Nanoscale Kirkendall Effect Synthesis of Echinus-like SnO2@SnS2 Nanospheres as High Performance Anode Material for Lithium Ion Batteries

Abstract Crystalline echinus-like SnO 2 @SnS 2 shell-shell-structured nanospheres (SSN) are fabricated by a hydrothermal method based on nanoscale Kirkendall Effect. Single crystal SnS 2 nanorods with length of approximately 50 nm and width of approximately 8-15 nm are arranged regularly on the surface of the nanospheres.

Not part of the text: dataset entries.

(* ===== verification/NdnTlv.v ===== *)
(** ccn-lite's NDN packet format (ccnl-pkt/src/ccnl-pkt-ndntlv.c and its header):
    composition of interests and contents from the end of a buffer to its front, as
    the proxy's module and the tools do it, and their decoding in the relay. *)

From Stdlib Require Import ZArith Lia.
From stdpp Require Import base list.
From S2P Require Import Prelude Ints ByteMem.
Open Scope Z_scope.

(** ** Constants *)

Definition CCNL_SUITE_NDNTLV : Z := 6.
Definition CCNL_MAX_PACKET_SIZE : Z := 8096.
Definition CCNL_MAX_NAME_COMP : Z := 64.
Definition CCNL_INTEREST_TIMEOUT : Z := 10.
Definition UINT32_MAX : Z := 4294967295.
Definition SIZE_MAX : Z := 2 ^ 64 - 1.

Definition NDN_TLV_Interest : Z := 0x05.
Definition NDN_TLV_Data : Z := 0x06.
Definition NDN_TLV_Fragment : Z := 0x64.
Definition NDN_TLV_Name : Z := 0x07.
Definition NDN_TLV_NameComponent : Z := 0x08.
Definition NDN_TLV_Selectors : Z := 0x09.
Definition NDN_TLV_Nonce : Z := 0x0a.
Definition NDN_TLV_Scope : Z := 0x0b.
Definition NDN_TLV_InterestLifetime : Z := 0x0c.
Definition NDN_TLV_MinSuffixComponents : Z := 0x0d.
Definition NDN_TLV_MaxSuffixComponents : Z := 0x0e.
Definition NDN_TLV_Exclude : Z := 0x10.
Definition NDN_TLV_MustBeFresh : Z := 0x12.
Definition NDN_TLV_MetaInfo : Z := 0x14.
Definition NDN_TLV_Content : Z := 0x15.
Definition NDN_TLV_SignatureInfo : Z := 0x16.
Definition NDN_TLV_SignatureValue : Z := 0x17.
Definition NDN_TLV_ContentType : Z := 0x18.
Definition NDN_TLV_FreshnessPeriod : Z := 0x19.
Definition NDN_TLV_FinalBlockId : Z := 0x1a.
Definition NDN_TLV_SignatureType : Z := 0x1b.
Definition NDN_TLV_KeyLocator : Z := 0x1c.
Definition NDN_VAL_SIGTYPE_DIGESTSHA256 : Z := 0x00.
Definition NDN_VAL_SIGTYPE_HMAC256 : Z := 0x04.
Definition NDN_TLV_NdnlpFragment : Z := 0x52.
Definition NDN_TLV_Frag_BeginEndFields : Z := 0x5c.
Definition NDN_Marker_SegmentNumber : Z := 0x00.

Definition CCNL_PKT_REQUEST : Z := 0x01.
Definition CCNL_PKT_REPLY : Z := 0x02.
Definition CCNL_PKT_FRAG_BEGIN : Z := 0x04.
Definition CCNL_PKT_FRAG_END : Z := 0x08.

(** ** Data *)

(** struct ccnl_prefix_s: [comp] and [complen] together are the components. *)
Record prefix : Type := mkPrefix {
  pfx_comps : list (list Z);
  pfx_chunknum : option Z;
  pfx_suite : Z
}.

(** struct ccnl_ndntlv_interest_opts_s and struct ccnl_ndntlv_data_opts_s *)
Record interest_opts : Type := mkIOpts {
  io_nonce : Z;
  io_mustbefresh : Z;
  io_interestlifetime : Z
}.
Record data_opts : Type := mkDOpts {
  do_freshnessperiod : Z;
  do_finalblockid : Z
}.

(** The name of a decoded packet: its components are pointers into the packet's
    buffer with lengths. *)
Record dname : Type := mkDname {
  dn_comps : list (Z * Z);
  dn_chunknum : option Z;
  dn_nameptr : Z;
  dn_namelen : Z
}.

(** struct ccnl_pkt_s with the details of the NDN suite.  [p_val] is the union of
    [final_block_id] and [seqno]; [p_hmac] is [hmacLen] and [hmacSignature]. *)
Record pkt : Type := mkPkt {
  p_buf : list Z;
  p_pfx : option dname;
  p_content : option Z;
  p_contlen : Z;
  p_type : Z;
  p_val : Z;
  p_flags : Z;
  p_suite : Z;
  p_minsuffix : Z;
  p_maxsuffix : Z;
  p_scope : Z;
  p_mbf : Z;
  p_nonce : option (list Z);
  p_interestlifetime : Z;
  p_freshnessperiod : Z;
  p_hmac : option (Z * Z)
}.

(** ** Composition *)

(** The loop of ccnl_ndntlv_prependTLval: [n] bytes of [val], the last one first. *)
Fixpoint tlval_bytes (n : nat) (val off : Z) : BM Z :=
  match n with
  | O => ret off
  | S n' =>
      let off := u64 (off - 1) in
      do! wr off (Z.land val 0xff);
      tlval_bytes n' (Z.shiftr val 8) off
  end.

Definition ccnl_ndntlv_prependTLval (val off : Z) : BM (Z * Z) :=
  let '(len, t) :=
    if val <? 253 then (0%nat, u8 val)
    else if val <=? 0xffff then (2%nat, 253)
    else if val <=? 0xffffffff then (4%nat, 254)
    else (8%nat, 255) in
  if off <? Z.of_nat len + 1 then ret (- 1, off)
  else
    do off <- tlval_bytes len val off;
    let off := u64 (off - 1) in
    do! wr off t;
    ret (0, off).

Definition ccnl_ndntlv_prependTL (type len : Z) : Z -> BM (Z * Z) :=
  or_fail (ccnl_ndntlv_prependTLval len) (ccnl_ndntlv_prependTLval type).

(** The loops of ccnl_ndntlv_prependNonNegIntVal: the value, at most eight bytes,
    counting them, and then the padding. *)
Fixpoint nonneg_bytes (n : nat) (val off : Z) (len : nat) : BM (Z * Z * nat) :=
  if truth val then
    match n with
    | O => out_of_fuel
    | S n' =>
        if off <? 1 then ret (- 1, u64 (off - 1), len)
        else
          let off := off - 1 in
          do! wr off (Z.land val 0xff);
          nonneg_bytes n' (Z.shiftr val 8) off (S len)
    end
  else ret (0, off, len).

Fixpoint zero_bytes (n : nat) (off : Z) : BM (Z * Z) :=
  match n with
  | O => ret (0, off)
  | S n' =>
      if off <? 1 then ret (- 1, u64 (off - 1))
      else
        let off := off - 1 in
        do! wr off 0;
        zero_bytes n' off
  end.

(** Number of padding bytes needed for a value of a certain length. *)
Definition fill : list nat := [1; 0; 0; 1; 0; 3; 2; 1; 0]%nat.

Definition ccnl_ndntlv_prependNonNegIntVal (val off : Z) : BM (Z * Z) :=
  do r <- nonneg_bytes 8 val off 0;
  let '(rc, off, len) := r in
  if rc <? 0 then ret (- 1, off)
  else match fill !! len with
       | Some n => zero_bytes n off
       | None => throw OutOfBounds
       end.

Definition ccnl_ndntlv_prependNonNegInt (type val off : Z) : BM (Z * Z) :=
  let oldoffset := off in
  or_fail (ccnl_ndntlv_prependNonNegIntVal val)
    (fun off => ccnl_ndntlv_prependTL type (u64 (oldoffset - off)) off) off.

(** [if ((offset)-- < 1) return -1; buf[offset] = marker;] *)
Definition prepend_marker (marker off : Z) : BM (Z * Z) :=
  if off <? 1 then ret (- 1, u64 (off - 1))
  else do! wr (off - 1) marker; ret (0, off - 1).

Definition ccnl_ndntlv_prependIncludedNonNegInt (type val marker off : Z) : BM (Z * Z) :=
  let oldoffset := off in
  or_fail (ccnl_ndntlv_prependNonNegIntVal val)
    (or_fail (prepend_marker marker)
      (fun off => ccnl_ndntlv_prependTL type (u64 (oldoffset - off)) off)) off.

(** The copy of a blob in front of the offset. *)
Definition prepend_bytes (blob : list Z) (off : Z) : BM (Z * Z) :=
  if off <? zlen blob then ret (- 1, off)
  else do! wr_bytes (off - zlen blob) blob; ret (0, off - zlen blob).

Definition ccnl_ndntlv_prependBlob (type : Z) (blob : list Z) : Z -> BM (Z * Z) :=
  or_fail (prepend_bytes blob) (ccnl_ndntlv_prependTL type (zlen blob)).

(** The loop over the components, from the last to the first. *)
Fixpoint prepend_comps (rev_comps : list (list Z)) : Z -> BM (Z * Z) :=
  match rev_comps with
  | [] => fun off => ret (0, off)
  | c :: cs => or_fail (ccnl_ndntlv_prependBlob NDN_TLV_NameComponent c) (prepend_comps cs)
  end.

Definition ccnl_ndntlv_prependName (name : prefix) (off : Z) : BM (Z * Z) :=
  let oldoffset := off in
  or_fail
    (match pfx_chunknum name with
     | Some n => ccnl_ndntlv_prependIncludedNonNegInt NDN_TLV_NameComponent n
                   NDN_Marker_SegmentNumber
     | None => fun off => ret (0, off)
     end)
    (or_fail (prepend_comps (reverse (pfx_comps name)))
      (fun off => ccnl_ndntlv_prependTL NDN_TLV_Name (u64 (oldoffset - off)) off)) off.

(** [reslen] is the distance of the offsets, for a result of 0. *)
Definition ccnl_ndntlv_prependInterest (name : prefix) (scope : Z) (opts : interest_opts)
    (off : Z) : BM (Z * Z) :=
  let oldoffset := off in
  if (0 <=? scope) && (2 <? scope) then ret (- 1, off)
  else
    or_fail
      (if 0 <=? scope then ccnl_ndntlv_prependNonNegInt NDN_TLV_Scope scope
       else fun off => ret (0, off))
      (or_fail
        (if truth (io_interestlifetime opts)
         then ccnl_ndntlv_prependNonNegInt NDN_TLV_InterestLifetime (io_interestlifetime opts)
         else fun off => ret (0, off))
        (or_fail (ccnl_ndntlv_prependBlob NDN_TLV_Nonce (le_bytes 4 (io_nonce opts)))
          (or_fail
            (if truth (io_mustbefresh opts)
             then fun off =>
               let sel_offset := off in
               or_fail (ccnl_ndntlv_prependTL NDN_TLV_MustBeFresh 0)
                 (fun off => ccnl_ndntlv_prependTL NDN_TLV_Selectors (u64 (sel_offset - off)) off)
                 off
             else fun off => ret (0, off))
            (or_fail (ccnl_ndntlv_prependName name)
              (fun off => ccnl_ndntlv_prependTL NDN_TLV_Interest (u64 (oldoffset - off)) off)))))
      off.

(** The signature part of ccnl_ndntlv_prependContent.  signatureType is
    DIGESTSHA256, so that no key locator is written; a failure to write it is
    answered with 1. *)
Definition prepend_sigtype (off : Z) : BM (Z * Z) :=
  ccnl_ndntlv_prependBlob NDN_TLV_SignatureType [NDN_VAL_SIGTYPE_DIGESTSHA256] off.

Definition prepend_meta (opts : option data_opts) (oldoffset2 : Z) : Z -> BM (Z * Z) :=
  match opts with
  | None => fun off => ret (0, off)
  | Some o =>
      or_fail
        (if do_finalblockid o =? UINT32_MAX then fun off => ret (0, off)
         else or_fail
           (ccnl_ndntlv_prependIncludedNonNegInt NDN_TLV_NameComponent (do_finalblockid o)
              NDN_Marker_SegmentNumber)
           (fun off => ccnl_ndntlv_prependTL NDN_TLV_FinalBlockId (u64 (oldoffset2 - off)) off))
        (if truth (do_freshnessperiod o)
         then ccnl_ndntlv_prependNonNegInt NDN_TLV_FreshnessPeriod (do_freshnessperiod o)
         else fun off => ret (0, off))
  end.

(** ccnl_ndntlv_prependContent: the result code, the new offset and [contentpos],
    which is computed from the offset at the start. *)
Definition ccnl_ndntlv_prependContent (name : prefix) (payload : list Z)
    (opts : option data_opts) (off : Z) : BM (Z * Z * Z) :=
  let oldoffset := off in
  let contentpos := u64 (off - zlen payload) in
  do r <- ccnl_ndntlv_prependTL NDN_TLV_SignatureValue 0 off;
  let '(rc, off) := r in
  if rc <? 0 then ret (- 1, off, contentpos)
  else
    let oldoffset2 := off in
    do r <- prepend_sigtype off;
    let '(rc, off) := r in
    if rc <? 0 then ret (1, off, contentpos)
    else
      do r <- or_fail
        (fun off => ccnl_ndntlv_prependTL NDN_TLV_SignatureInfo (u64 (oldoffset2 - off)) off)
        (or_fail (ccnl_ndntlv_prependBlob NDN_TLV_Content payload)
          (fun off =>
            let oldoffset2 := off in
            or_fail (prepend_meta opts oldoffset2)
              (or_fail
                (fun off => ccnl_ndntlv_prependTL NDN_TLV_MetaInfo (u64 (oldoffset2 - off)) off)
                (or_fail (ccnl_ndntlv_prependName name)
                  (fun off => ccnl_ndntlv_prependTL NDN_TLV_Data (u64 (oldoffset - off)) off)))
              off)) off;
      let '(rc, off) := r in
      if rc <? 0 then ret (- 1, off, contentpos) else ret (0, off, u64 (contentpos - off)).

(** ** Decoding *)

(** ccnl_ndntlv_varlenint: the new pointer, the remaining length and the value; the
    first byte is read before the length is looked at. *)
Definition ccnl_ndntlv_varlenint (buf len : Z) : BM (option (Z * Z * Z)) :=
  do b <- rd buf;
  if (b <? 253) && (1 <=? len) then ret (Some (buf + 1, len - 1, b))
  else if (b =? 253) && (3 <=? len) then
    do b1 <- rd (buf + 1);
    do b2 <- rd (buf + 2);
    ret (Some (buf + 3, len - 3, Z.lor (Z.shiftl b1 8) b2))
  else if (b =? 254) && (5 <=? len) then
    do b1 <- rd (buf + 1);
    do b2 <- rd (buf + 2);
    do b3 <- rd (buf + 3);
    do b4 <- rd (buf + 4);
    ret (Some (buf + 5, len - 5,
      Z.lor (Z.lor (Z.lor (Z.shiftl b1 24) (Z.shiftl b2 16)) (Z.shiftl b3 8)) b4))
  else ret None.

(** ccnl_ndntlv_nonNegInt: [len] bytes from [cp] on.  The recursion is on the
    bytes of the buffer that are left: a [len] beyond them is an access out of
    bounds. *)
Fixpoint nonneg_from (l : list Z) (len val : Z) : option Z :=
  if len =? 0 then Some val
  else match l with
       | [] => None
       | b :: l' => nonneg_from l' (len - 1) (u64 (Z.lor (Z.shiftl val 8) b))
       end.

When the echinus-like SnO 2 @SnS 2 SSN are used as anode materials for Li-ion batteries, the initial capacity is 1558 mA h g −1 , and the reversible capacity after 100 cycles of the products is 548 mA h g −1 . The SnO 2 @SnS 2 nanocomposites also display excellent rate capability with a reversible capacity of 443.4 mA h g −1 even at the current rate of 5 C. The high electrochemical performance is attributed to the synergistic effect of the hierarchical hollow nanostructure: (1) fast ion diffusion and electron transport at electrode/electrolyte interface, (2) sufficient space to minimize the damage to the electrode caused by the volume expansion of tin-based materials during charge-discharge process. The encouraging experimental results suggest that the novel echinus-like hollow shell-shell structured nanospheres have great potential for practical applications of Li-ion batteries.